Behindertenvertreter reagieren unzufrieden

Der Aktivist Raul Krauthausen bei einer Protestaktion gegen das Bundesteilhabegesetz: Er sitzt in einem Rollstuhl, hält einen Zettel mit der Aufschrift "Teilhabegesetz jetzt" in der einen Hand, eine Kette in der anderen.
Heftige Proteste gegen das neue Teilhabegesetz gab es schon vor der Entscheidung des Bundestages, wie hier bei einer Aktion im Sommer © imago stock&people
Ottmar Miles-Paul im Gespräch mit André Hatting · 01.12.2016
Bei der Reform des Teilhabegesetzes für behinderte Menschen, wurde leider eine Chance vertan, sagt Ottmar Miles-Paul, der seit mehr als 30 Jahren in der Behindertenbewegung engagiert ist. Behinderte Menschen müssten weiterhin für mehr Teilhabe kämpfen.
Der Bundestag stimmt heute über das Teilhabegesetz für Menschen mit Behinderung ab. Die von Arbeitsministerin Andrea Nahles entworfenen Regelungen sollen dafür sorgen, dass Behinderte nicht nur Fürsorge erhalten, sondern stärker am gesellschaftlichen Leben teilhaben können. Aber es hagelt Kritik an der Reform:

Kleine Fortschritte

"Es ist leider immer noch kein gutes Teilhabegesetz", sagte Ottmar Miles-Paul, der selbst sehbehindert ist und seit mehr als 30 Jahren in der Behindertenbewegung engagiert ist, im Deutschlandradio Kultur. Als Koordinator der Kampagne für ein gutes Teilhabegesetz zeigt er sich enttäuscht von der Reform. "Es sind ein paar gute Sachen drin, das ist unbenommen, es birgt aber noch eine ganze Menge Gefahren." Als Vorteil wertet Miles-Paul, dass das neue Gesetz für Menschen die Türen öffne, die bisher in Behindertenwerkstätten gearbeitet hätten. Sie verdienten im Durchschnitt 200 Euro im Monat. Dieses Geld könne jetzt auch an Arbeitgeber gegeben werden. "Die Leute bekommen einen richtigen Lohn und sind sozialversichert. Das ist ein Fortschritt." Gut sei auch eine kostenlose Beratung der Kostenträger.

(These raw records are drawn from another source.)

(** * scraper.py: the grant crawl and its SQLite store

    A shallow embedding of [src/scraper.py]: the [Grant] value class, the
    [GenreManager] and [Database] classes over one [sqlite3] connection, the
    [scrape_grants] crawl loop and the module-level ingest loop.

    Python text is a [string] whose characters are the code points below 256.
    Python integers are [Z] (row ids, status codes) or [nat] (the page
    counter, which starts at 0 and only grows).  Effects (the connection,
    standard output, the network) are threaded through a state-and-exception
    monad [M]; a raised exception keeps the state reached so far, as in
    Python. *)

From Stdlib Require Import List String Ascii ZArith NArith Arith Bool Lia.
From Stdlib Require Import DecimalString Sorted.
Import ListNotations.

Local Open Scope string_scope.
Local Open Scope Z_scope.

(* ===================================================================== *)
(** ** Python text primitives *)
(* ===================================================================== *)

Module PyStr.

(** [str.isspace] on one character, for code points below 256:
    TAB..CR, FS..US, SPACE, NEL and NBSP. *)
Definition isspace (c : ascii) : bool :=
  let n := N_of_ascii c in
  ((9 <=? n) && (n <=? 13) || (28 <=? n) && (n <=? 32)
   || (n =? 133) || (n =? 160))%N.

Fixpoint lstrip (s : string) : string :=
  match s with
  | EmptyString => EmptyString
  | String c s' => if isspace c then lstrip s' else s
  end.

Definition is_empty (s : string) : bool :=
  match s with EmptyString => true | String _ _ => false end.

Fixpoint rstrip (s : string) : string :=
  match s with
  | EmptyString => EmptyString
  | String c s' =>
      let r := rstrip s' in
      if isspace c && is_empty r then EmptyString else String c r
  end.

(** [s.strip()] *)
Definition strip (s : string) : string := rstrip (lstrip s).

(** [s.split(sep)] for a one-character separator: never the empty list,
    [''.split(',') == ['']]. *)
Fixpoint split (sep : ascii) (s : string) : list string :=
  match s with
  | EmptyString => [EmptyString]
  | String c s' =>
      if Ascii.eqb c sep then EmptyString :: split sep s'
      else match split sep s' with
           | p :: ps => String c p :: ps
           | [] => [String c EmptyString]
           end
  end.

(** Truth value of a string in a condition: non-empty. *)
Definition truthy (s : string) : bool := negb (is_empty s).

(** [str(n)] for integers. *)
Definition of_nat (n : nat) : string := NilEmpty.string_of_uint (Nat.to_uint n).
Definition of_Z (z : Z) : string := NilEmpty.string_of_int (Z.to_int z).

End PyStr.
Lemma session_read_outcome (a : open_args) (w : world) :
  config a = Mr →
  (session a [DoRead] w).1 = read_outcome a (files w).
Proof.
  intros Hm. destruct (enter_read_run a w Hm) as (s1 & Hfs & He & Hself).
  cbv zeta in *. unfold read_outcome.
  pose proof (after_recovery_primary a (files w)) as HP.
  pose proof (after_recovery_backup a (files w)) as HB.
  set (fs2 := recover_files a (delete (probe_path a) (files w))) in *.
  assert (fs2 !! backing_path a fs2 =
          match fs2 !! _primary_path a with
          | Some c => Some c
          | None => fs2 !! _backup_path a
          end) as Hbp.
  { unfold backing_path, serves_backup, has_file.
    destruct (fs2 !! _primary_path a) eqn:HP2, (fs2 !! _backup_path a) eqn:HB2;
      cbn; by rewrite ?HP2, ?HB2. }
  rewrite HP, HB in Hbp. rewrite Hbp in He, Hself.
  assert (∀ c, fs2 !! backing_path a fs2 = Some c → (session a [DoRead] w).1 = Ok [c])
    as Hread.
  { intros c Hc. rewrite Hbp in Hc.
    assert (is_Some (match recovered_primary a (files w) with
                     | Some c => Some c
                     | None => files w !! _backup_path a
                     end)) as Hsome by (by rewrite Hc).
    destruct (Hself Hsome) as [Hf Hw]. rewrite Hc in He.
    assert (run_body [DoRead] {| name := backing_path a fs2; fmode := Mr; pos := 0 |} s1
            = (Ok [c], s1)) as Hb.
    { destruct s1 as [t1 w1]. apply run_body_read; [done|].
      cbn [env] in Hfs. rewrite Hfs. by rewrite Hbp. }
    by destruct (session_entered a [DoRead] w _ s1 _ s1 false He Hf Hw Hb)
      as (os & _ & ->). }
  rewrite Hbp in Hread.
  destruct (recovered_primary a (files w)) as [c|]; [by apply Hread|].
  destruct (files w !! _backup_path a) as [c|]; [by apply Hread|].
  by rewrite (session_enter_raises a _ w _ _ He).
Qed.

(** [__enter__] in mode 'r', from the files the session starts with. *)
Lemma enter_read_served (a : open_args) (w : world) :
  config a = Mr →
  files (env (__enter__ (State (two_phase_open a) w)).2)
    = recover_files a (delete (probe_path a) (files w)) ∧
  (∀ c, recovered_primary a (files w) = Some c →
     (__enter__ (State (two_phase_open a) w)).1
       = Ok {| name := _primary_path a; fmode := Mr; pos := 0 |} ∧
     files (env (__enter__ (State (two_phase_open a) w)).2) !! _primary_path a
       = Some c) ∧
  (∀ c, recovered_primary a (files w) = None → files w !! _backup_path a = Some c →
     (__enter__ (State (two_phase_open a) w)).1
       = Ok {| name := _backup_path a; fmode := Mr; pos := 0 |} ∧
     files (env (__enter__ (State (two_phase_open a) w)).2) !! _backup_path a
       = Some c) ∧
  (recovered_primary a (files w) = None → files w !! _backup_path a = None →
     (__enter__ (State (two_phase_open a) w)).1 = Raise FileNotFoundError).
Proof.
  intros Hm. destruct (enter_read_run a w Hm) as (s1 & Hfs & He & _).
  cbv zeta in He.
  pose proof (after_recovery_primary a (files w)) as HP.
  pose proof (after_recovery_backup a (files w)) as HB.
  set (fs2 := recover_files a (delete (probe_path a) (files w))) in *.
  assert (files (env (__enter__ (State (two_phase_open a) w)).2) = fs2) as Hfiles.
  { rewrite He. by destruct (fs2 !! backing_path a fs2). }
  rewrite Hfiles. split; [done|].
  unfold backing_path, serves_backup, has_file in He. rewrite HP, HB in He.
  split; [|split].
  - intros c Hc. rewrite Hc in He. rewrite andb_false_r in He.
    rewrite HP, Hc in He. by rewrite He, HP.
  - intros c Hc Hb. rewrite Hc, Hb in He. cbn [andb negb] in He.
    rewrite HB, Hb in He. by rewrite He, HB.
  - intros Hc Hb. rewrite Hc, Hb in He. cbn [andb negb] in He.
    rewrite HP, Hc in He. by rewrite He.
Qed.

(** X8.  Which file a read is served from, from the files the session
    starts with.  In mode 'r' the handle is on P when P exists, and P
    holds what it held; it is on P, holding what T held, when T and B
    exist without P (the interrupted commit is completed first);
    otherwise it is on B, holding what B held, when B exists; otherwise
    [__enter__] raises [FileNotFoundError].  The handle is at position 0,
    and the files then are the ones recovery left. *)
Theorem read_served_from (a : open_args) (w : world) :
  config a = Mr →
  files (env (__enter__ (State (two_phase_open a) w)).2)
    = recover_files a (delete (probe_path a) (files w)) ∧
  match files w !! _primary_path a, files w !! _temporary_path a,
        files w !! _backup_path a with
  | Some c, _, _ | None, Some c, Some _ =>
      (__enter__ (State (two_phase_open a) w)).1
        = Ok {| name := _primary_path a; fmode := Mr; pos := 0 |} ∧
      files (env (__enter__ (State (two_phase_open a) w)).2) !! _primary_path a
        = Some c
  | None, _, Some c =>
      (__enter__ (State (two_phase_open a) w)).1
        = Ok {| name := _backup_path a; fmode := Mr; pos := 0 |} ∧
      files (env (__enter__ (State (two_phase_open a) w)).2) !! _backup_path a
        = Some c
  | None, _, None =>
      (__enter__ (State (two_phase_open a) w)).1 = Raise FileNotFoundError
  end.
Proof.
  intros Hm. destruct (enter_read_served a w Hm) as (Hfs & HP & HB & Hnone).
  split; [exact Hfs|]. unfold recovered_primary in HP, HB, Hnone.
  destruct (files w !! _primary_path a) as [cp|],
    (files w !! _temporary_path a) as [ct|],
    (files w !! _backup_path a) as [cb|]; auto.
Qed.

Lemma read_served_from_witness :
  (__enter__ (State (two_phase_open (OpenArgs "f" Mr)) interrupted_world)).1
    = Ok {| name := "f"; fmode := Mr; pos := 0 |}.
Proof.
  exact (proj1 (proj2 (read_served_from (OpenArgs "f" Mr) interrupted_world eq_refl))).
Defined.

(* --------------------------------------------------------------------- *)
(*  27. Writing                                                          *)
(* --------------------------------------------------------------------- *)

Lemma string_app_assoc (s1 s2 s3 : string) : (s1 +:+ s2) +:+ s3 = s1 +:+ s2 +:+ s3.
Proof.
  induction s1 as [|c s1 IH]; [done|].
  change (String c ((s1 +:+ s2) +:+ s3) = String c (s1 +:+ s2 +:+ s3)). by f_equal.
Qed.

Lemma substring_none (n : nat) (s : string) : String.substring n 0 s = "".
Proof. revert n. induction s as [|c s IH]; intros [|n]; cbn; auto. Qed.

(** A write at the end of a file appends. *)
Lemma write_at_end (c s : string) : write_at (String.length c) s c = c +:+ s.
Proof.
  unfold write_at. rewrite substring_whole.
  replace (String.length c - (String.length c + String.length s)) with 0 by lia.
  by rewrite substring_none, string_app_nil_r.
Qed.

(** A body of writes on a handle positioned at the end of its file (any
    handle, in an append mode) leaves the file with the texts appended in
    order. *)
Lemma run_body_writes (xs : list string) (t : TwoPhaser) (w : world) (p : string)
    (m : mode) (c : string) (k : nat) :
  mode_writable m = true → files w !! p = Some c →
  (is_append m = false → k = String.length c) →
  run_body (DoWrite <$> xs) {| name := p; fmode := m; pos := k |} (State t w) =
    (Ok [], State t {| files := <[p := c +:+ written xs]> (files w);
                       ops := ops w; warnings := warnings w |}).
Proof.
  intros Hm. revert w c k. induction xs as [|x xs IH]; intros [fs os ws] c k Hp Hk;
    cbn [files ops warnings] in *.
  - cbn. rewrite string_app_nil_r. by rewrite insert_id.
  - cbn [fmap list_fmap run_body]. unfold bind at 1, file_write, file_writable.
    cbn [fmode name pos]. rewrite Hm. unfold_py. rewrite Hp.
    assert ((if is_append m then String.length c else k) = String.length c) as ->.
    { destruct (is_append m); [done | by apply Hk]. }
    rewrite write_at_end.
    rewrite (IH (World (<[p := c +:+ x]> fs) os ws) (c +:+ x)); cbn [files ops warnings].
    + cbn [written foldr]. by rewrite insert_insert_eq, string_app_assoc.
    + apply lookup_insert_eq.
    + intros _. by rewrite string_app_length.
Qed.

(** X9.  What a successful writable session commits is exactly what its
    body wrote, the texts of all its writes in order, in every mode that
    writes, the append modes included: the previous content of P is never
    kept in P, it moves to B (as recovery left it), and B is untouched
    when there was no P.  T does not exist afterwards. *)
Theorem write_session_commits (a : open_args) (xs : list string) (w : world)
    (r : list string) (w' : world) :
  mode_writable (config a) = true →
  session a (DoWrite <$> xs) w = (Ok r, w') →
  files w' !! _primary_path a = Some (written xs) ∧
  files w' !! _backup_path a =
    match recovered_primary a (files w) with
    | Some c => Some c
    | None => files w !! _backup_path a
    end ∧
  files w' !! _temporary_path a = None.
Proof.
  intros Hm Hs. set (t := two_phase_open a).
  destruct (__enter__ (State t w)) as [[f|e] s1] eqn:He.
  2: { by rewrite (session_enter_raises a _ w e s1 He) in Hs. }
  destruct (enter_ok_inv _ _ _ _ He) as (Ha & Hf & Hw & _ & Hfm & Hpos & _ & Hcase).
  cbn [t two_phase_open __init__ _args] in *.
  destruct Hcase as [(Hfw & Hc & _ & Hname & Hfs) | (_ & Hr & _)];
    [|by rewrite Hr in Hm].
  destruct f as [n m k]. cbn [name fmode pos] in *. subst n m k.
  destruct s1 as [t1 w1]. cbn [self env] in *.
  assert (files w1 !! _temporary_path a = Some "") as HT.
  { rewrite Hfs. apply lookup_insert_eq. }
  pose proof (run_body_writes xs t1 w1 _ _ "" 0 Hm HT (λ _, eq_refl)) as Hb.
  destruct (session_entered a _ w _ _ _ _ _ He Hf Hw Hb) as (os & _ & Hs').
  rewrite Hs in Hs'. injection Hs' as _ ->.
  cbn [self env files] in *. rewrite Ha, Hfw. cbn [close_files is_ok].
  name_paths a.
  rewrite commit_files_primary, commit_files_temporary, commit_files_backup.
  rewrite lookup_insert_eq, !lookup_insert_ne, Hfs, !lookup_insert_ne by done.
  by rewrite after_recovery_primary, after_recovery_backup.
Qed.

Lemma write_session_commits_witness :
  files (session (OpenArgs "f" Ma) (DoWrite <$> ["ab"; "cd"]) committed_world).2
    !! "f" = Some "abcd".
Proof.
  destruct (session (OpenArgs "f" Ma) (DoWrite <$> ["ab"; "cd"]) committed_world)
    as [r w'] eqn:Hs.
  assert (r = Ok []) as ->.
  { change r with (r, w').1. rewrite <- Hs. vm_compute. reflexivity. }
  exact (proj1 (write_session_commits (OpenArgs "f" Ma) ["ab"; "cd"] committed_world
                  [] w' eq_refl Hs)).
Defined.

Lemma write_session_primary (a : open_args) (xs : list string) (w : world)
    (r : list string) (w' : world) :
  mode_writable (config a) = true →
  session a (DoWrite <$> xs) w = (Ok r, w') →
  files w' !! _primary_path a = Some (written xs).
Proof.
  intros Hm Hs. set (t := two_phase_open a).
  destruct (__enter__ (State t w)) as [[f|e] s1] eqn:He.
  2: { by rewrite (session_enter_raises a _ w e s1 He) in Hs. }
  destruct (enter_ok_inv _ _ _ _ He) as (Ha & Hf & Hw & _ & Hfm & Hpos & _ & Hcase).
  cbn [t two_phase_open __init__ _args] in *.
  destruct Hcase as [(Hfw & Hc & _ & Hname & Hfs) | (_ & Hr & _)];
    [|by rewrite Hr in Hm].
  destruct f as [n m k]. cbn [name fmode pos] in *. subst n m k.
  destruct s1 as [t1 w1]. cbn [self env] in *.
  assert (files w1 !! _temporary_path a = Some "") as HT.
  { rewrite Hfs. apply lookup_insert_eq. }
  pose proof (run_body_writes xs t1 w1 _ _ "" 0 Hm HT (λ _, eq_refl)) as Hb.
  destruct (session_entered a _ w _ _ _ _ _ He Hf Hw Hb) as (os & _ & Hs').
  rewrite Hs in Hs'. injection Hs' as _ ->.
  cbn [self env files] in *. rewrite Ha, Hfw. cbn [close_files is_ok].
  by rewrite commit_files_primary, lookup_insert_eq.
Qed.

(** X10.  Write, then read: after a session that wrote and ended
    normally, a session in mode 'r' on the same primary path gets its
    handle on P, never on B, at position 0, P holds what the writes of the
    first session left in it, in order, and T does not exist; whatever the
    files were before the write. *)
Theorem read_after_write_served_from_primary (a : open_args) (xs : list string)
    (w : world) (r : list string) (w' : world) :
  mode_writable (config a) = true →
  session a (DoWrite <$> xs) w = (Ok r, w') →
  (__enter__ (State (two_phase_open {| primary := primary a; config := Mr |}) w')).1
    = Ok {| name := _primary_path a; fmode := Mr; pos := 0 |} ∧
  files (env (__enter__ (State (two_phase_open {| primary := primary a; config := Mr |})
                           w')).2) !! _primary_path a = Some (written xs) ∧
  files (env (__enter__ (State (two_phase_open {| primary := primary a; config := Mr |})
                           w')).2) !! _temporary_path a = None.
Proof.
  intros Hm Hs. pose proof (write_session_primary a xs w r w' Hm Hs) as HP.
  destruct (enter_read_served {| primary := primary a; config := Mr |} w' eq_refl)
    as (Hfs & Hserved & _).
  destruct (Hserved (written xs)) as [H1 H2].
  { by apply (recovered_primary_existing {| primary := primary a; config := Mr |}). }
  split; [exact H1|]. split; [exact H2|].
  rewrite Hfs.
  apply (after_recovery_temporary {| primary := primary a; config := Mr |}).
Qed.

Lemma read_after_write_served_from_primary_witness :
  (__enter__ (State (two_phase_open (OpenArgs "f" Mr))
                (session (OpenArgs "f" Mw) (DoWrite <$> ["new"]) interrupted_world).2)).1
    = Ok {| name := "f"; fmode := Mr; pos := 0 |}.
Proof.
  destruct (session (OpenArgs "f" Mw) (DoWrite <$> ["new"]) interrupted_world)
    as [r w'] eqn:Hs.
  assert (r = Ok []) as ->.
  { change r with (r, w').1. rewrite <- Hs. vm_compute. reflexivity. }
  exact (proj1 (read_after_write_served_from_primary (OpenArgs "f" Mw) ["new"]
                  interrupted_world [] w' eq_refl Hs)).
Defined.
(** The session "t1" shows up once five events have happened. *)
Definition appears_later : env :=
  {| run_cmd := fun h path args =>
       if String.eqb path "screen"
       then {| writes := [(Stdout, if (length h <? 5)%nat then screen_ls []
                                   else screen_ls [detached 77 "t1"])];
               failure := None |}
       else succeeds;
     stat_file := fun _ _ => None;
     regexp_other := fun _ _ => None;
     fields_other := fun _ => [] |}.

(** *** The table of processes *)

#[warnings="-register-all"] Inductive proc : Type := Proc (pid : nat) (kids : list proc).

Definition proc_pid (p : proc) : nat := match p with Proc pid _ => pid end.

Definition proc_kids (p : proc) : list proc := match p with Proc _ kids => kids end.

(** The processes of a tree, each parent before its descendants. *)
Fixpoint procs (p : proc) : list proc :=
  match p with
  | Proc _ kids => p :: flat_map procs kids
  end.

Fixpoint height (p : proc) : nat :=
  match p with
  | Proc _ kids => S (list_max (map height kids))
  end.

Definition pid_text (p : proc) : string := GoStrings.Itoa (Z.of_nat (proc_pid p)).

(** What [ps --no-headers --ppid P -o pid:1] does when the children of [P]
    are [kids]: it prints their pids, one per line; when there is none it
    prints nothing and exits with status 1. *)
Definition ps_lists (kids : list proc) : completion :=
  match kids with
  | [] => {| writes := []; failure := Some "exit status 1" |}
  | _ :: _ =>
      {| writes := [(Stdout, concat_str (map (fun p => pid_text p +:+ nl) kids))];
         failure := None |}
  end.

Aus Kostengründen ins Heim

Einer der Hauptkritikpunkte sei allerdings, dass behinderte Menschen aus Kostengründen ins Heim umziehen müssten. Allein in Freiburg seien zehn solche Fälle bekannt und auch in anderen Städten gebe es ähnliche Tendenzen. "Das wäre die Chance gewesen, das in dem Gesetz zu regeln." Stattdessen würden immer noch die Angemessenheit, die Zumutbarkeit und die Kosten abgewogen. Miles-Paul verwies auf das Beispiel Schweden, wo die Behindertenheime abgeschafft seien und Behinderte in der Gesellschaft lebten. Ein weiteres Problem sei, dass sich behinderte Menschen nun auch in ambulanten Stationen Personal teilen müssten, was die Selbstbestimmungsmöglichkeit einschränke.

Der Kampf geht weiter

"Natürlich müssen wir dranbleiben", sagte Miles-Paul. "Aber es ist so bedauerlich, dass heute diese Chance vertan wurde und behinderte Menschen müssen also weiterhin kämpfen und das werden wir natürlich tun."